§ Directions for this task
From the entries below, copy exactly the lines from the one that contains "(** ** What they say *)" through the one that contains "end ∧ (fleet_targets e).2 = e.", both included, and only those.
Content starts
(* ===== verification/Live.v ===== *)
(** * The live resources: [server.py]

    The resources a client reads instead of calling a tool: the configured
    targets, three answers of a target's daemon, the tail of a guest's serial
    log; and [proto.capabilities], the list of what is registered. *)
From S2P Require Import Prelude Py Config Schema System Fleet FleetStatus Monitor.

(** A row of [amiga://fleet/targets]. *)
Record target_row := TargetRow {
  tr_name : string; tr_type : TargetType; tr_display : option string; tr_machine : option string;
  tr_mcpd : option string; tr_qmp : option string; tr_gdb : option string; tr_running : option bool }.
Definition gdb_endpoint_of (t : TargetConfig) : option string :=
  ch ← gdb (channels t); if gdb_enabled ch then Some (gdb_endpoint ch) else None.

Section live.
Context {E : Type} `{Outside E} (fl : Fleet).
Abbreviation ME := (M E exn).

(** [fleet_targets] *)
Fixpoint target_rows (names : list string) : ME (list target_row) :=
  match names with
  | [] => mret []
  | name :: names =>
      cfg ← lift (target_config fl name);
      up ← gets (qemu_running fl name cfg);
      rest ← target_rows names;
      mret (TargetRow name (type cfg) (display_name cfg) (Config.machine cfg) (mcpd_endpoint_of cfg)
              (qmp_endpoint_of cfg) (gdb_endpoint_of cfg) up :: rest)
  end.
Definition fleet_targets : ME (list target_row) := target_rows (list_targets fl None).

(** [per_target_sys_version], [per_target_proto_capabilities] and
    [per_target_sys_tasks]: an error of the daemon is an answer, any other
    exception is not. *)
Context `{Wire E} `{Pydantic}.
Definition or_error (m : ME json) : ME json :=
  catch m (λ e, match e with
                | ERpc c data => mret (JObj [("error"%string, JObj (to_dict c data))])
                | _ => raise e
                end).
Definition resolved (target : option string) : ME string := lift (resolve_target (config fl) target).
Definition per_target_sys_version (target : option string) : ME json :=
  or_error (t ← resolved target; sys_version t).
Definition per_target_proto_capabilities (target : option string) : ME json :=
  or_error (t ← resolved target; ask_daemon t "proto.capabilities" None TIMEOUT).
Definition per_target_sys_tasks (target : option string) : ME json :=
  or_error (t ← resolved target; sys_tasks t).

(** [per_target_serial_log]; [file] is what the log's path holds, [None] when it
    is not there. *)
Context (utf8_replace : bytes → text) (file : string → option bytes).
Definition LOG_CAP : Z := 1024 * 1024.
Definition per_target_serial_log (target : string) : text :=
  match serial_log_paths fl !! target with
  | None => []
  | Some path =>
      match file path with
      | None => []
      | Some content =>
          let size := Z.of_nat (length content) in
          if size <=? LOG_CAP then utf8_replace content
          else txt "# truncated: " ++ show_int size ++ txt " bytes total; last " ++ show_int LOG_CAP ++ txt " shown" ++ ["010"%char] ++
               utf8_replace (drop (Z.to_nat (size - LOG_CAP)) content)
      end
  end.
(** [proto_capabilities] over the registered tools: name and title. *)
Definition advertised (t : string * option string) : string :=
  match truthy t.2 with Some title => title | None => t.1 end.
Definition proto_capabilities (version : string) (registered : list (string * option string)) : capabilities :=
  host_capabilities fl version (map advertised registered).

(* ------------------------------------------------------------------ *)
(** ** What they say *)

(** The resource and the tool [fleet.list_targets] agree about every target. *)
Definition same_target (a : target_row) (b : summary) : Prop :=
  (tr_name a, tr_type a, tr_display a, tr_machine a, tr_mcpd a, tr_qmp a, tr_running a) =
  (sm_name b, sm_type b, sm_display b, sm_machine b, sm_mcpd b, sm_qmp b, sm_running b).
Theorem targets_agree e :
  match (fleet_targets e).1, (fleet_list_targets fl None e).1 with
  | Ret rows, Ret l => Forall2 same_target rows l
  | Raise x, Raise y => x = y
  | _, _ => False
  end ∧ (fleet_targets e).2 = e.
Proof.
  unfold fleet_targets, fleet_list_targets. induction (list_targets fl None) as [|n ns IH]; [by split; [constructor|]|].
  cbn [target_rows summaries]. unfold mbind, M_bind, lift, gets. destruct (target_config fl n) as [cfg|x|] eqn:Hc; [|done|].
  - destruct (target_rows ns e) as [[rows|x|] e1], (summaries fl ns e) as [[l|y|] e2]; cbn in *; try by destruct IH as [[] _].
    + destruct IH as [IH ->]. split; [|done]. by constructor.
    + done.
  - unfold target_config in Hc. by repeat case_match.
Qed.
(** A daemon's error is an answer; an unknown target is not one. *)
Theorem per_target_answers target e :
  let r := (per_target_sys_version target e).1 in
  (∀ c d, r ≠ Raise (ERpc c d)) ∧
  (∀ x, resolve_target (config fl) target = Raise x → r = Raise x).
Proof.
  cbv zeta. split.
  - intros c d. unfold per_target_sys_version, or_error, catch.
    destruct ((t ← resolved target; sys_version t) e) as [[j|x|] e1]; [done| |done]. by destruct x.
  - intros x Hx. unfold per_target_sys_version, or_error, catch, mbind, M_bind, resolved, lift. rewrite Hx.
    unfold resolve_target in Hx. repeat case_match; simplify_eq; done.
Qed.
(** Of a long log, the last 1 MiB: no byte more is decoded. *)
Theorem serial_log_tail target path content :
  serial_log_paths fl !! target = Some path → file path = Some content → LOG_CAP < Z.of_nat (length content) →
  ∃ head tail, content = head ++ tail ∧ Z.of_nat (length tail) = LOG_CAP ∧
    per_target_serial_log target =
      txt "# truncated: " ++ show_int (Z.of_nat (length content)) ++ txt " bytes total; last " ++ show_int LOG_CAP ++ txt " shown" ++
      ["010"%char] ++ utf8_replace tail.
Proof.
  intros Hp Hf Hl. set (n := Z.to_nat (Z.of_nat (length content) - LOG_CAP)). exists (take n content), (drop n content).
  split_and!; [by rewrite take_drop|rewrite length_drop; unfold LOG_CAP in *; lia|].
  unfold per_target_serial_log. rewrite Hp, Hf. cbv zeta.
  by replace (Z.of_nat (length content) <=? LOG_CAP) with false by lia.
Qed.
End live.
Content ends
Content starts
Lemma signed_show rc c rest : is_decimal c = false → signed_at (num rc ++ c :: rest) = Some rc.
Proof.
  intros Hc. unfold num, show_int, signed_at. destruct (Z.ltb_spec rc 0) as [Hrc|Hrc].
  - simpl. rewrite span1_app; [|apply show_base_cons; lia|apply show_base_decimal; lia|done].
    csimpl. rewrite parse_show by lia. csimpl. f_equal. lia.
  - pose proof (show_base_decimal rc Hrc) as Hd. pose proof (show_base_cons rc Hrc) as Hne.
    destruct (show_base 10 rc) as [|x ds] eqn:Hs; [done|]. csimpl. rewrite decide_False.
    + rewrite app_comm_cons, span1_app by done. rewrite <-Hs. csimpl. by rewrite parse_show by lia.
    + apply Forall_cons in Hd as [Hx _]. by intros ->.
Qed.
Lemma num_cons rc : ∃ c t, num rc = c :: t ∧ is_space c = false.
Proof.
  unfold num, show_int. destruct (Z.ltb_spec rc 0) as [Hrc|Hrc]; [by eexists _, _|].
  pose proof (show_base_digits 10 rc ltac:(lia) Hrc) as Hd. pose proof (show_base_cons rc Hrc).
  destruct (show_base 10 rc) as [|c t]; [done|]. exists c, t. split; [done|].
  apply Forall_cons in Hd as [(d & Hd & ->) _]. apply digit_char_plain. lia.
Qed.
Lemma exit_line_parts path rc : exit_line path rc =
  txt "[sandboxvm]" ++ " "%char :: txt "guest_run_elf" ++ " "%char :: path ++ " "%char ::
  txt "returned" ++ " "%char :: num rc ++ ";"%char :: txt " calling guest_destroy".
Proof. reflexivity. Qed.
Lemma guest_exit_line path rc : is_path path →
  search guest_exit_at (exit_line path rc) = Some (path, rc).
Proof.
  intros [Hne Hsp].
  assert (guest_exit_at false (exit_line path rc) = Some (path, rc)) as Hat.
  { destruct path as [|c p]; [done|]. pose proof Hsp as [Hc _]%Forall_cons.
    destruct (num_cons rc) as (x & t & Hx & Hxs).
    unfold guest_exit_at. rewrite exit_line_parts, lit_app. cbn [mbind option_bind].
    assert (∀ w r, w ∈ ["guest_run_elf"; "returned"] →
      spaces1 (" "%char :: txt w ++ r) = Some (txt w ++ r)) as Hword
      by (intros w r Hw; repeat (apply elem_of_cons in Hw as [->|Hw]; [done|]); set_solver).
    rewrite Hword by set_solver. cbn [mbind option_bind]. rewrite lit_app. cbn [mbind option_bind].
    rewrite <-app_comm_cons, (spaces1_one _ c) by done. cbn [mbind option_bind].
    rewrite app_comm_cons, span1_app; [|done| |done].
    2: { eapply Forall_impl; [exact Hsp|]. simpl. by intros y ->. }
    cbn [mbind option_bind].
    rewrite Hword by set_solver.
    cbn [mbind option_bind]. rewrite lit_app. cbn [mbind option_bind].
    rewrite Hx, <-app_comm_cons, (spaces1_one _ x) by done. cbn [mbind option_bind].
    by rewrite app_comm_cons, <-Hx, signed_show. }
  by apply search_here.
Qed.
Content ends
§ Exercise result
(** ** What they say *)

(** The resource and the tool [fleet.list_targets] agree about every target. *)
Definition same_target (a : target_row) (b : summary) : Prop :=
  (tr_name a, tr_type a, tr_display a, tr_machine a, tr_mcpd a, tr_qmp a, tr_running a) =
  (sm_name b, sm_type b, sm_display b, sm_machine b, sm_mcpd b, sm_qmp b, sm_running b).
Theorem targets_agree e :
  match (fleet_targets e).1, (fleet_list_targets fl None e).1 with
  | Ret rows, Ret l => Forall2 same_target rows l
  | Raise x, Raise y => x = y
  | _, _ => False
  end ∧ (fleet_targets e).2 = e.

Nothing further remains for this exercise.